A new study has found that the development of asthma in children living in metropolitans or big cities is not just related to the fact that they have taken birth or grown up in a big city.
The latest study has provided contradictory findings from the decade-old assumptions on the so-called inner city asthma epidemic.
The researchers at Baltimore-based Johns Hopkins University found that being black, poor or Puerto Rican are the most crucial factors that determine a child’s risk of developing the breathing problem such as asthma.
Dr. Corinne Keet, an asthma and pediatric allergy specialist at Johns Hopkins, said, “Our findings highlight the changing face of pediatric asthma and also suggest that living in an urban area is, by itself, not a risk factor for asthma.”
According to Keet, this is a fact that previous studies have looked at rates of asthma among children within specific cities, but none of them has compared asthma rates in inner city areas countrywide, or even took the comparative analysis of asthma rates compares with other types of communities.

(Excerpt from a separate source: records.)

(** ** Draining

    A client is quiescing when a cancelled operation makes its coroutine
    finish without submitting anything new. *)
Class Quiescing (W : Type) {P : Program W} {S : ProgramSpec W} := {
  quiet : W -> Prop;
  quiet_resume : forall O c w req h r c',
    prog_inv O c w -> quiet w -> req ∈ O ->
    heap c !! req = Some (mkReq (Some h) (Some r) None) ->
    FreeRequestData c req = Ok c' ->
    exists c2 w2,
      resume h (set_in_flight c' (in_flight_ c' - 1)) (set_cell r (- ECANCELED) w) = Ok (c2, w2) /\
      prog_inv (O ∖ {[req]}) c2 w2 /\ quiet w2
}.

(** The completions of a cancel: one [-ECANCELED] per request in flight. *)
Definition cancelled (reqs : list loc) : list io_uring_cqe :=
  (fun l => mkCqe (Some l) (- ECANCELED)) <$> reqs.

Lemma handle_cancelled {W} {P : Program W} {S : ProgramSpec W} {Q : Quiescing W} reqs :
  forall O c w,
  prog_inv O c w -> quiet w -> NoDup reqs -> list_to_set reqs = O ->
  exists c' w', handle_batch c w (cancelled reqs) = Ok (c', w') /\ prog_inv ∅ c' w' /\ quiet w'.
Proof.
  induction reqs as [|l reqs IH]; intros O c w Hinv Hq Hn HO; cbn in *.
  { subst O. eauto. }
  apply NoDup_cons in Hn as [Hl Hn].
  destruct (prog_inv_pool _ _ _ Hinv) as [fl Hp].
  assert (HlO : l ∈ O) by (subst O; set_solver).
  destruct (pool_live _ _ _ Hp _ HlO) as (h & r & Hh).
  destruct (complete_ok _ _ _ _ Hp HlO) as (c1 & Hfree & _).
  destruct (quiet_resume O c w l h r c1) as (c2 & w2 & Hr & Hinv2 & Hq2); try done.
  unfold handle_cqe. cbn. rewrite Hh. cbn. rewrite Hfree. cbn. rewrite Hr. cbn.
  apply (IH _ _ _ Hinv2 Hq2 Hn). subst O. set_solver.
Qed.

(** A loop that is still waiting goes on with what comes next. *)
Lemma run_loop_app {W} {P : Program W} evs evs' : forall c (w : W) c1 w1,
  run_loop evs c w = Ok (Blocked, c1, w1) ->
  running_ c1 = true /\ run_loop (evs ++ evs') c w = run_loop evs' c1 w1.
Proof.
  induction evs as [|ev evs IH]; intros c w c1 w1; cbn [run_loop app];
    (destruct (running_ c) eqn:Er; cbn [negb]; [|done]).
  { by intros [= <- <-]. }
  destruct ev as [|e|qs]; [apply IH|..].
  - destruct ((e =? EINTR) || (e =? ETIME)); [apply IH|done].
  - destruct (handle_batch c w qs) as [[c2 w2]| |]; cbn; [apply IH|done..].
Qed.

(** A stop, then a cancelled completion for everything in flight: the loop
    returns with nothing in flight. *)
Lemma run_shutdown {K : Kernel} {W} {P : Program W} {S : ProgramSpec W} {Q : Quiescing W}
    evs evs' reqs c (w : W) c1 w1 :
  inv c w -> run_valid evs (set_running c true) w ->
  run_loop evs (set_running c true) w = Ok (Blocked, c1, w1) -> quiet w1 ->
  reqs ≡ₚ elements (outstanding c1) ->
  exists rest c2 w2,
    Run (evs ++ Signal :: WaitBatch (cancelled reqs) :: evs') c w = Ok (Returned rest, c2, w2) /\
    prog_inv ∅ c2 w2.
Proof.
  intros Hinv Hv HR Hq Hreqs. unfold Run.
  destruct (run_loop_app evs (Signal :: WaitBatch (cancelled reqs) :: evs') _ _ _ _ HR) as [Hrun ->].
  destruct (run_loop_ok evs (set_running c true) w) as (st & c1' & w1' & E & [O HO] & _);
    [by apply (inv_same c)|done|]. rewrite HR in E. injection E as <- <- <-.
  cbn [run_loop]. rewrite Hrun. cbn [negb Stop set_running running_ mbind outcome_bind].
  destruct (prog_inv_pool _ _ _ HO) as [fl Hp].
  assert (HS : forall c', same_resources c1 c' -> prog_inv O c' w1) by (intros; by eapply prog_inv_same).
  destruct (Z_le_gt_dec (in_flight_ c1) 0) as [Hz|Hz].
  - unfold drain. cbn [in_flight_ set_running]. rewrite (proj2 (Z.ltb_ge _ _)) by done.
    assert (O = ∅) as ->.
    { apply leibniz_equiv, size_empty_inv. pose proof (pool_count _ _ _ Hp). lia. }
    eexists _, _, _. split; [done|]. by apply HS.
  - change (set_running c1 false) with (Stop c1). rewrite drain_unfold by (cbn; lia).
    destruct (handle_cancelled reqs O (post_cancel (Stop c1)) w1) as (c2 & w2 & -> & Hinv2 & _); try done.
    { apply HS. apply (same_post_cancel (Stop c1)). }
    { rewrite Hreqs. apply NoDup_elements. }
    { rewrite Hreqs, list_to_set_elements_L. by eapply pool_outstanding. }
    destruct (prog_inv_pool _ _ _ Hinv2) as [fl2 Hp2]. cbn [mbind outcome_bind].
    eexists _, _, _. split; [|done]. apply drain_loop_done. rewrite (pool_count _ _ _ Hp2), size_empty. lia.
Qed.

(** ** The pools of buffer and file indices *)

(** [owned] are the buffer indices handed out; with the free ones they are
    the [n] indices of the pool, once each, and index [i] names the [i]-th
    window of the block at [pool]. *)
Record bufs_ok (pool n : Z) (owned : list Z) (c : IoContext) : Prop := {
  bufs_perm : free_buf_indices_ c ++ owned ≡ₚ seqZ 0 n;
  bufs_iov : forall i, 0 <= i < n ->
    iovecs_ c !! Z.to_nat i = Some (ArenaPtr (pool + i * buf_size_ c), buf_size_ c)
}.

Definition files_ok (owned : list Z) (c : IoContext) : Prop :=
  free_file_indices_ c ++ owned ≡ₚ
  (if files_enabled_ c then seqZ 0 (max_fixed_files_ c) else []).

Lemma app_last_perm {A} (l k : list A) x :
  last l = Some x -> removelast l ++ x :: k ≡ₚ l ++ k.
Proof.
  intros Hl. rewrite (last_snoc_inv _ _ Hl) at 2. rewrite <- app_assoc. done.
Qed.

(** [AllocateBuffer] either hands out a fresh index with the address of its
    window, or reports exhaustion and changes nothing. *)
Lemma AllocateBuffer_ok pool n owned c out :
  bufs_ok pool n owned c ->
  (free_buf_indices_ c = [] /\ AllocateBuffer c out = Ok (-1, out, c)) \/
  exists idx c', AllocateBuffer c out
      = Ok (idx, ArenaPtr (pool + idx * buf_size_ c), c') /\
    0 <= idx < n /\ idx ∉ owned /\ bufs_ok pool n (idx :: owned) c' /\
    c' = set_free_bufs c (removelast (free_buf_indices_ c)).
Proof.
  intros [Hperm Hiov]. unfold AllocateBuffer.
  destruct (last (free_buf_indices_ c)) as [idx|] eqn:El;
    [right|left; by apply last_None in El].
  assert (Hin : idx ∈ free_buf_indices_ c) by (by apply last_Some_elem_of).
  assert (Hidx : idx ∈ seqZ 0 n) by (rewrite <- Hperm; apply elem_of_app; by left).
  apply elem_of_seqZ in Hidx. cbn. rewrite Hiov by lia. cbn.
  assert (Hnd : NoDup (free_buf_indices_ c ++ owned)) by (rewrite Hperm; apply NoDup_seqZ).
  exists idx. eexists. split; [done|]. split; [lia|]. split; [|split; [|done]].
  - apply NoDup_app in Hnd as (_ & Hd & _). auto.
  - constructor; cbn; [by rewrite app_last_perm|done].
Qed.

Lemma FreeBuffer_ok pool n owned1 idx owned2 c :
  bufs_ok pool n (owned1 ++ idx :: owned2) c ->
  bufs_ok pool n (owned1 ++ owned2) (FreeBuffer c idx).
Proof.
  intros [Hperm Hiov]. constructor; cbn; [|done].
  rewrite <- Hperm. rewrite <- app_assoc. cbn. apply Permutation_app_head.
  apply Permutation_middle.
Qed.

Lemma RegisterFile_ok {K : Kernel} owned c fd :
  files_ok owned c ->
  (exists c', RegisterFile c fd = (-1, c') /\ files_ok owned c' /\
              free_file_indices_ c' = free_file_indices_ c) \/
  exists idx c', RegisterFile c fd = (idx, c') /\ 0 <= idx /\ idx ∉ owned /\
    files_ok (idx :: owned) c' /\ free_file_indices_ c' = removelast (free_file_indices_ c).
Proof.
  intros Hf. pose proof Hf as Hf0. unfold files_ok in Hf. unfold RegisterFile.
  destruct (files_enabled_ c) eqn:Een; cbn [negb]; [|left; by eauto].
  destruct (last (free_file_indices_ c)) as [idx|] eqn:El; [|left; by eauto].
  pose proof (last_snoc_inv _ _ El) as Hsn.
  assert (Hidx : idx ∈ seqZ 0 (max_fixed_files_ c)).
  { rewrite <- Hf. apply elem_of_app. left. by apply last_Some_elem_of. }
  apply elem_of_seqZ in Hidx.
  assert (Hnd : NoDup (free_file_indices_ c ++ owned)) by (rewrite Hf; apply NoDup_seqZ).
  destruct (k_files_update _ _ _ <? 0).
  - left. eexists. split; [done|]. unfold files_ok. cbn. by rewrite <- Hsn, Een.
  - right. eexists _, _. split; [done|]. split; [lia|]. unfold files_ok. cbn. rewrite Een.
    split_and!; [|by rewrite app_last_perm|done].
    apply NoDup_app in Hnd as (_ & Hd & _). apply Hd. by apply last_Some_elem_of.
Qed.

Lemma UnregisterFile_ok owned1 idx owned2 c :
  files_ok (owned1 ++ idx :: owned2) c -> files_ok (owned1 ++ owned2) (UnregisterFile c idx).
Proof.
  unfold files_ok. cbn. intros <-. rewrite <- app_assoc. cbn.
  apply Permutation_app_head. apply Permutation_middle.
Qed.

(** ** The constructor *)

Lemma IoContext_new_ok ans enable n bs :
  0 <= n -> 0 <= bs ->
  match IoContext_new ans enable n bs with
  | Ok c =>
      0 <= a_queue_init ans /\ pool_ok ∅ [] c /\ files_ok [] c /\ running_ c = false /\
      ((exists pool, a_memalign ans = Some pool /\ bufs_ok pool n [] c) /\ buf_size_ c = bs \/
       (forall pool, bufs_ok pool 0 [] c) /\ buf_size_ c = 0)
  | Throw _ => a_queue_init ans < 0
  | UB _ => False
  end.
Proof.
  intros Hn Hbs. unfold IoContext_new.
  destruct (Z.ltb_spec (a_queue_init ans) 0) as [|Hq]; [done|]. split; [done|].
  assert (Hheap : forall c, heap c = ∅ -> req_pool_head_ c = None -> in_flight_ c = 0 -> pool_ok ∅ [] c).
  { intros c E1 E2 E3. constructor; rewrite ?E1, ?E2, ?E3; [done|constructor|set_solver..]. }
  split; [apply Hheap; destruct enable; try done; unfold init_buffers;
          destruct (a_memalign ans); try done; by destruct (_ <? 0)|].
  split; [unfold files_ok; cbn; destruct (a_register_files ans =? 0); by rewrite app_nil_r|].
  split; [destruct enable; try done; unfold init_buffers;
          destruct (a_memalign ans); try done; by destruct (_ <? 0)|].
  assert (Hnone : forall c, free_buf_indices_ c = [] -> forall pool, bufs_ok pool 0 [] c).
  { intros c E pool. constructor; [by rewrite E|lia]. }
  unfold init_buffers.
  destruct enable; [|by right; split; [apply Hnone|]].
  destruct (a_memalign ans) as [pool|] eqn:Em; [|by right; split; [apply Hnone|]].
  destruct (a_register_buffers ans <? 0); [by right; split; [apply Hnone|]|].
  left. split; [|done]. exists pool. split; [done|]. constructor; cbn.
  - by rewrite app_nil_r.
  - intros i Hi. rewrite list_lookup_fmap, lookup_seqZ_lt by lia. cbn. do 3 f_equal. lia.
Qed.

(** ** A client for the examples: a coroutine that re-arms a timer a given
    number of times, storing each completion's result. *)

Record TimerWorld := mkTimer { left : nat; stored : list (cell * Z) }.

#[export] Instance timer_program : Program TimerWorld := {|
  set_cell r z w := mkTimer (left w) ((r, z) :: stored w);
  resume h c w :=
    match left w with
    | O => Ok (c, w)
    | S n => c ← Submit c (OpTimeout 0 10000000) false h 1%positive; Ok (c, mkTimer n (stored w))
    end
|}.
(* ===== verification/Ledger.v ===== *)
(** Who waits for which request.  A ledger names, for every request the kernel
    owns, the coroutine it will resume and the cell its result goes to.  The
    effect of a piece of code on the event loop is then the list of waiters it
    adds: [grow add c c'] says that, whatever else is in flight, running the
    code from [c] to [c'] adds exactly [add] and disturbs nothing.  The
    components state their effects in this form, and the server composes
    them. *)
From S2P Require Import Prelude Buffer IoContext Coro.

(** A suspended coroutine: its handle and the address of its result. *)
Abbreviation waiter := (coro * cell)%type.

(** [M] is the ledger of context [c]: its requests are the ones in flight, and
    the waiters are [L], each as often as it waits. *)
Record ledger (M : gmap loc waiter) (L : list waiter) (c : IoContext) : Prop := {
  lg_pool : exists fl, pool_ok (dom M) fl c;
  lg_heap : forall l h r, M !! l = Some (h, r) -> heap c !! l = Some (mkReq (Some h) (Some r) None);
  lg_waiters : (map_to_list M).*2 ≡ₚ L
}.

Definition grow (add : list waiter) (c c' : IoContext) : Prop :=
  forall M L, ledger M L c -> exists M', ledger M' (add ++ L) c' /\ M ⊆ M'.

#[export] Instance ledger_perm M : Proper ((≡ₚ) ==> eq ==> iff) (ledger M).
Proof. intros L L' HL c ? <-. split; intros [H1 H2 H3]; constructor; try done; by rewrite H3. Qed.

Lemma ledger_heap_same M L c c' :
  heap c' = heap c -> req_pool_head_ c' = req_pool_head_ c -> in_flight_ c' = in_flight_ c ->
  ledger M L c -> ledger M L c'.
Proof.
  intros E1 E2 E3 [[fl []] Hh Hw]. constructor; [|by rewrite E1|done].
  exists fl. constructor; rewrite ?E1, ?E2, ?E3; done.
Qed.

Lemma grow_same c c' :
  heap c' = heap c -> req_pool_head_ c' = req_pool_head_ c -> in_flight_ c' = in_flight_ c ->
  grow [] c c'.
Proof. intros E1 E2 E3 M L HM. exists M. split; [by eapply ledger_heap_same|done]. Qed.

Lemma grow_refl c : grow [] c c.
Proof. by apply grow_same. Qed.

Lemma grow_tick c : grow [] c (tick c).
Proof. by apply grow_same. Qed.

Lemma grow_trans a1 a2 c1 c2 c3 : grow a1 c1 c2 -> grow a2 c2 c3 -> grow (a2 ++ a1) c1 c3.
Proof.
  intros H1 H2 M L HM. destruct (H1 M L HM) as (M1 & HM1 & Hs1).
  destruct (H2 M1 _ HM1) as (M2 & HM2 & Hs2). exists M2. rewrite <- app_assoc.
  split; [done|]. by etrans.
Qed.

Lemma grow_pool a c c' M L : ledger M L c -> grow a c c' -> exists O fl, pool_ok O fl c'.
Proof.
  intros HM Hg. destruct (Hg M L HM) as (M' & [[fl Hp] _ _] & _). by exists (dom M'), fl.
Qed.

(** ** Submission and completion *)

Lemma ledger_submit M L c o fixed h r :
  ledger M L c ->
  exists c' req, Submit c o fixed h r = Ok c' /\ M !! req = None /\
    ledger (<[req := (h, r)]> M) ((h, r) :: L) c' /\
    same_resources (set_in_flight (set_pool c (heap c') (req_pool_head_ c')) (in_flight_ c + 1)) c'.
Proof.
  intros [[fl Hp] Hh Hw].
  destruct (Submit_ok _ fl c o fixed h r Hp) as (req & c' & E & Hreq & Hp' & Eh & _ & Hs).
  apply not_elem_of_dom in Hreq. exists c', req. split; [done|]. split; [done|]. split; [|done].
  constructor.
  - exists (tail fl). by rewrite dom_insert_L.
  - intros l h' r'. rewrite Eh, !lookup_insert. case_decide; [by intros [= <- <-]|apply Hh].
  - rewrite map_to_list_insert by done. cbn. by rewrite Hw.
Qed.

Lemma grow_suspend c aw h r c' aw' :
  await_suspend c aw h r = Ok (c', aw') -> grow [(h, r)] c c'.
Proof.
  unfold await_suspend. cbn. intros E M L HM.
  destruct (ledger_submit M L c (sqe aw) (sqe_fixed_file aw) h r HM) as (c1 & req & E1 & Hn & HM' & _).
  rewrite E1 in E. cbn in E. injection E as <- _. eexists. split; [done|]. by apply insert_subseteq.
Qed.

(** A completion takes its waiter off the ledger. *)
Lemma ledger_complete M L c req h r c' :
  ledger M L c -> M !! req = Some (h, r) -> FreeRequestData c req = Ok c' ->
  exists L', L ≡ₚ (h, r) :: L' /\
    ledger (delete req M) L' (set_in_flight c' (in_flight_ c' - 1)) /\
    same_resources (set_pool c (heap c') (Some req)) c'.
Proof.
  intros [[fl Hp] Hh Hw] Hreq E. assert (Hin : req ∈ dom M) by (apply elem_of_dom; by eexists).
  destruct (complete_ok _ fl c req Hp Hin) as (c1 & E1 & Hp1 & Eh & Hs).
  rewrite E in E1. injection E1 as <-. exists (map_to_list (delete req M)).*2.
  assert (HM : (map_to_list M).*2 ≡ₚ (h, r) :: (map_to_list (delete req M)).*2).
  { rewrite <- (insert_delete_id M req (h, r)) at 1 by done.
    rewrite map_to_list_insert by apply lookup_delete_eq. done. }
  split; [by rewrite <- Hw|]. split; [|done]. constructor; [|..|done].
  - exists (req :: fl). by rewrite dom_delete_L.
  - intros l h' r' Hl. apply lookup_delete_Some in Hl as [Hne Hl]. cbn.
    rewrite Eh, lookup_insert_ne by done. by apply Hh.
Qed.

(** The ledger of a context with nothing in flight is empty. *)
Lemma ledger_nothing M L c : ledger M L c -> dom M = ∅ -> L = [].
Proof.
  intros [_ _ Hw] HM. apply dom_empty_inv_L in HM as ->. rewrite map_to_list_empty in Hw.
  by apply Permutation_nil_l in Hw.
Qed.

(** Every request in flight has its waiter on the list. *)
Lemma ledger_elem M L c req h r : ledger M L c -> M !! req = Some (h, r) -> (h, r) ∈ L.
Proof.
  intros [_ _ Hw] Hreq. rewrite <- Hw. apply list_elem_of_fmap. exists (req, (h, r)).
  split; [done|]. by apply elem_of_map_to_list.
Qed.

Lemma ledger_lookup M L c req h r :
  ledger M L c -> req ∈ dom M -> heap c !! req = Some (mkReq (Some h) (Some r) None) ->
  M !! req = Some (h, r).
Proof.
  intros [_ Hh _] Hin E. apply elem_of_dom in Hin as [[h' r'] Hl].
  rewrite (Hh _ _ _ Hl) in E. by injection E as -> ->.
Qed.

(** Code that adds no waiter adds no request. *)
Lemma ledger_no_growth M M' L c c' : ledger M L c -> ledger M' L c' -> M ⊆ M' -> M' = M.
Proof.
  intros [_ _ H1] [_ _ H2] Hs. symmetry. apply map_subseteq_size_eq; [done|].
  rewrite <- H1 in H2. apply Permutation_length in H2.
  rewrite !length_fmap, !length_map_to_list in H2. lia.
Qed.

(** New entries of a grown ledger are among the waiters that were added. *)
Lemma ledger_new M M' add L c c' req w :
  ledger M L c -> ledger M' (add ++ L) c' -> M ⊆ M' -> M' !! req = Some w ->
  M !! req = Some w \/ w ∈ add.
Proof.
  intros [_ _ HL] [_ _ HL'] Hs Hr. destruct (M !! req) as [w0|] eqn:E.
  { left. pose proof (lookup_weaken _ _ _ _ E Hs). congruence. }
  right. pose proof (insert_subseteq_l _ _ _ _ Hr Hs) as Hi.
  apply map_to_list_submseteq, (fmap_submseteq snd) in Hi.
  rewrite map_to_list_insert in Hi by done. cbn [fmap list_fmap snd] in Hi.
  rewrite HL, HL' in Hi. apply (submseteq_app_inv_r [w] add L) in Hi.
  apply elem_of_submseteq with [w]; [by left|done].
Qed.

For the new study, the researchers collected national survey data from 2009 to 2011 on over 23,000 children between age group six and 17. The team of researchers looked at asthma rates based on population figures and factors like race, income and ethnicity.
The researchers discovered no statistically important difference in the asthma rates between children in inner-city and those living elsewhere.
It was found that children who were black (17 percent) or Puerto Rican (20 percent) developed far higher asthma rates in comparison to Asian children (8 percent), Hispanic children (9 percent) and white children (10 percent).
The study team also found wide difference by geographical factors, with 17 percent of children from Northeastern cities having asthma compared to the eight percent living in western states.
The study did not considered those factors that have any influence on the severity of asthma, which could be more prevalent in big cities, according to the authors. Researchers said that will be taken as a subject of a follow-on study.
The report of the US Centers for Disease Control and Prevention (CDC) has shown that the asthma disease affects 6.8 million children in the United States.
The study’s findings were published in the Journal of Allergy and Clinical Immunology on Tuesday.